From these three examples alone, it is easy to understand how the low expectations of others can negatively affect other people’s mental health and well-being. The ‘authority’ figures in each of the three examples (consciously and/or unconsciously) allowed their biases, prejudices, etc, to negatively influence their subordinates. With respect to example three in particular, we can easily swap out Susanne for a narcissism ‘expert’, life coach or therapist and replace Timothy with a ‘narcissist’ and thus see how the ‘experts’ low expectations of the narcissist would most likely discourage the ‘narcissist’ from ever seeking therapeutic support.
There is of course considerable debate about whether a narcissist can ever fully overcome their narcissistic defence mechanisms however if they are constantly being reinforced with the notion that they can never change, even in the slightest, what is their motivation for attending therapy even if they wanted to? If we again refer to example 3, sure Timothy’s schizophrenia is going to present challenges in his life, but that does not mean that he cannot control certain, but not all, elements of his condition. Timothy’s condition does not mean that he is a social pariah.
In most cases, it would be the people around Timothy that would have to significantly alter their expectations, their beliefs, their behaviours, etc to accommodate and support Timothy. Timothy can educate himself about his condition all he wants, but if those people around him don’t educate themselves about his condition, then they are less likely to be able to support and understand Timothy in a way which allows Timothy to live a fulfilling life knowing that he is loved and accepted despite his unfortunate condition.
This dynamic shift in thinking, a shift away from the Golem effect, is being utilised in many areas of mental health. This shift can particularly be seen within therapeutic approaches which are deemed ‘recovery oriented’. Recovery oriented practice emphasises hope, social inclusion, community participation, personal goal setting and personal management. Recovery oriented practice is a shift away from a ‘cure’ mindset to a more realistic lifetime ‘recovery’ mindset. Think of it like a severe physical injury. You may not fully heal from the injury (you may walk with a limp for example) but this limp does not mean that you can no longer fully participate in life.
The Golem effect can also negatively influence minority groups and socially and financially disadvantaged and disenfranchised people.
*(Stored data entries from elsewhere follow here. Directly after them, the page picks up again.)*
(* ===== verification/FileNames.v ===== *)
(** * The names of the files of a stream

    [StreamWriter::reopenFile] looks for a name that is not used yet. The search
    ends, and the files it finds are new. *)
From Stdlib Require Import Ascii.
From S2P Require Import Prelude DataTypes Protos FileSystem FileIO StreamWriter.
Import StreamWriter.

(** ** Strings *)
Fixpoint last_char (d : ascii) (s : string) : ascii :=
  match s with EmptyString => d | String c s' => last_char c s' end.

Lemma last_char_app d a c s : last_char d (a +:+ String c s) = last_char c s.
Proof.
  revert d; induction a as [|x a IH]; intros d; [done|].
  change (last_char x (a +:+ String c s) = last_char c s). apply IH.
Qed.

Lemma append_inj_l a b s : a +:+ s = b +:+ s -> a = b.
Proof.
  revert b; induction a as [|x a IH]; intros [|y b] E; [done| | |].
  - pose proof (f_equal String.length E) as El. rewrite !length_append in El. cbn in El. lia.
  - pose proof (f_equal String.length E) as El. rewrite !length_append in El. cbn in El. lia.
  - change (String x (a +:+ s) = String y (b +:+ s)) in E.
    injection E as -> E. f_equal. by apply IH.
Qed.

(** A name with an extension is the name of an entry. *)
Lemma plain_ext n e :
  no_slash n = true -> no_slash e = true -> (3 <= String.length e)%nat -> plain (n +:+ e).
Proof.
  intros Hn He Hl. apply plain_intro; [rewrite no_slash_app; by rewrite Hn, He| | |];
    intros E; apply (f_equal String.length) in E; rewrite length_append in E; cbn in E; lia.
Qed.

(** ** The search *)
Section Names.
Context (f : fs) (folder : string) (p : path) (base : string).
Context (Hdir : directory_at f folder p) (Hbase : no_slash base = true).

(** The [k]-th name that is tried. *)
Definition candidate (k : nat) : string :=
  match k with
  | O => base
  | _ => base +:+ "_" +:+ to_string (Z.of_nat k)
  end.

Lemma candidate_no_slash k : no_slash (candidate k) = true.
Proof.
  destruct k; [done|]. unfold candidate. rewrite !no_slash_app, Hbase.
  unfold to_string. by rewrite no_slash_pretty_Z.
Qed.

Lemma candidate_inj k k' : candidate k = candidate k' -> k = k'.
Proof.
  assert (forall n : nat, base <> base +:+ "_" +:+ to_string (Z.of_nat n)) as Hne.
  { intros n E. apply (f_equal String.length) in E. rewrite !length_append in E.
    change (String.length "_") with 1%nat in E. lia. }
  destruct k as [|k], k' as [|k']; cbn [candidate]; intros E; [done|by apply Hne in E| |].
  - symmetry in E. by apply Hne in E.
  - apply (inj (String.app base)) in E. apply (inj (String.app "_")) in E.
    apply (inj pretty) in E. lia.
Qed.

(** A taken name accounts for an entry of the folder. *)
Definition entry_of (n : string) : path :=
  if decide (is_Some (nodes f !! (p ++ [n +:+ ".idx"]))) then p ++ [n +:+ ".idx"]
  else p ++ [n +:+ ".data"].

Lemma entry_of_inj n n' : entry_of n = entry_of n' -> n = n'.
Proof.
  assert (forall x y : string, x +:+ ".idx" <> y +:+ ".data") as Hne.
  { intros x y E. apply (f_equal (last_char Ascii.zero)) in E. by rewrite !last_char_app in E. }
  unfold entry_of. repeat case_decide; intros [= E]%(inj (app p)).
  - by apply append_inj_l in E.
  - by apply Hne in E.
  - symmetry in E. by apply Hne in E.
  - by apply append_inj_l in E.
Qed.

Lemma taken_entry k :
  taken f folder (candidate k) = true -> is_Some (nodes f !! entry_of (candidate k)).
Proof.
  pose proof (candidate_no_slash k) as Hn. unfold taken, entry_of.
  intros [He|He]%orb_true_iff; case_decide as Hd; try done.
  - exfalso. apply Hd. eapply exists_child; [exact Hdir| |exact He]. apply plain_ext; [done|done|cbn; lia].
  - eapply exists_child; [exact Hdir| |exact He]. apply plain_ext; [done|done|cbn; lia].
Qed.

Lemma free_name_taken fuel k :
  (Z.of_nat (k + fuel) < 2 ^ 32)%Z ->
  free_name fuel f folder base (Z.of_nat (S k)) (candidate k) = None ->
  forall j, k <= j < k + fuel -> taken f folder (candidate j) = true.
Proof.
  revert k; induction fuel as [|fuel IH]; intros k Hb; cbn [free_name]; [lia|].
  destruct (taken f folder (candidate k)) eqn:E; [|done]. intros Hf j Hj.
  destruct (decide (j = k)) as [->|Hjk]; [done|]. apply (IH (S k)); [lia| |lia].
  rewrite <- Hf. f_equal. rewrite u32_small by lia. lia.
Qed.

Lemma free_name_free fuel k n :
  free_name fuel f folder base (Z.of_nat (S k)) (candidate k) = Some n ->
  (Z.of_nat (k + fuel) < 2 ^ 32)%Z ->
  exists j, n = candidate j /\ taken f folder n = false.
Proof.
  revert k; induction fuel as [|fuel IH]; intros k; cbn [free_name]; [done|].
  destruct (taken f folder (candidate k)) eqn:E; [|intros [= <-]; eauto].
  intros Hf Hb. destruct fuel as [|fuel]; [done|]. apply (IH (S k)); [|lia]. 
  rewrite <- Hf. f_equal. rewrite u32_small by lia. lia.
Qed.

(** The search finds a new name. *)
Lemma free_name_found :
  (Z.of_nat (size (nodes f)) + 1 < 2 ^ 32)%Z ->
  exists j, let n := candidate j in
    free_name (name_fuel f) f folder base 1 base = Some n /\
    no_slash n = true /\ taken f folder n = false.
Proof.
  intros Hb. unfold name_fuel.
  destruct (free_name (S (size (nodes f))) f folder base 1 base) as [n|] eqn:E.
  { destruct (free_name_free _ 0 n E ltac:(lia)) as (j & -> & ?).
    exists j. split; [done|]. by split; [apply candidate_no_slash|]. }
  pose proof (free_name_taken (S (size (nodes f))) 0 ltac:(lia) E) as Ht. exfalso.
  set (keys := (fun k => entry_of (candidate k)) <$> seq 0 (S (size (nodes f)))).
  assert (NoDup keys) as Hnd.
  { apply NoDup_fmap_2_strong; [|apply NoDup_seq].
    intros x y _ _ Ek%entry_of_inj. by apply candidate_inj. }
  assert (keys ⊆ (map_to_list (nodes f)).*1) as Hsub.
  { intros q (k & -> & Hk)%list_elem_of_fmap. apply elem_of_seq in Hk.
    destruct (taken_entry k) as [n Hn]; [apply Ht; lia|].
    apply list_elem_of_fmap. exists (entry_of (candidate k), n). split; [done|].
    by apply elem_of_map_to_list. }
  pose proof (submseteq_length _ _ (NoDup_submseteq _ _ Hnd Hsub)) as Hl.
  unfold keys in Hl. rewrite !length_fmap, length_seq, length_map_to_list in Hl. lia.
Qed.
End Names.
Take homelessness for example. Society generally has the belief that homeless people are ‘lazy’, ‘stupid’, etc when in reality, they are most likely suffering from mental health problems, lack social and financial support, don’t have access to proper housing, etc. Rather than placing the blame onto the homeless people for putting themselves in the position that they are in, and then subjugating them even either further with our negative expectations, we should be focusing on how to help them to recover and focusing on how to support them to integrate successfully back into society (should they choose to).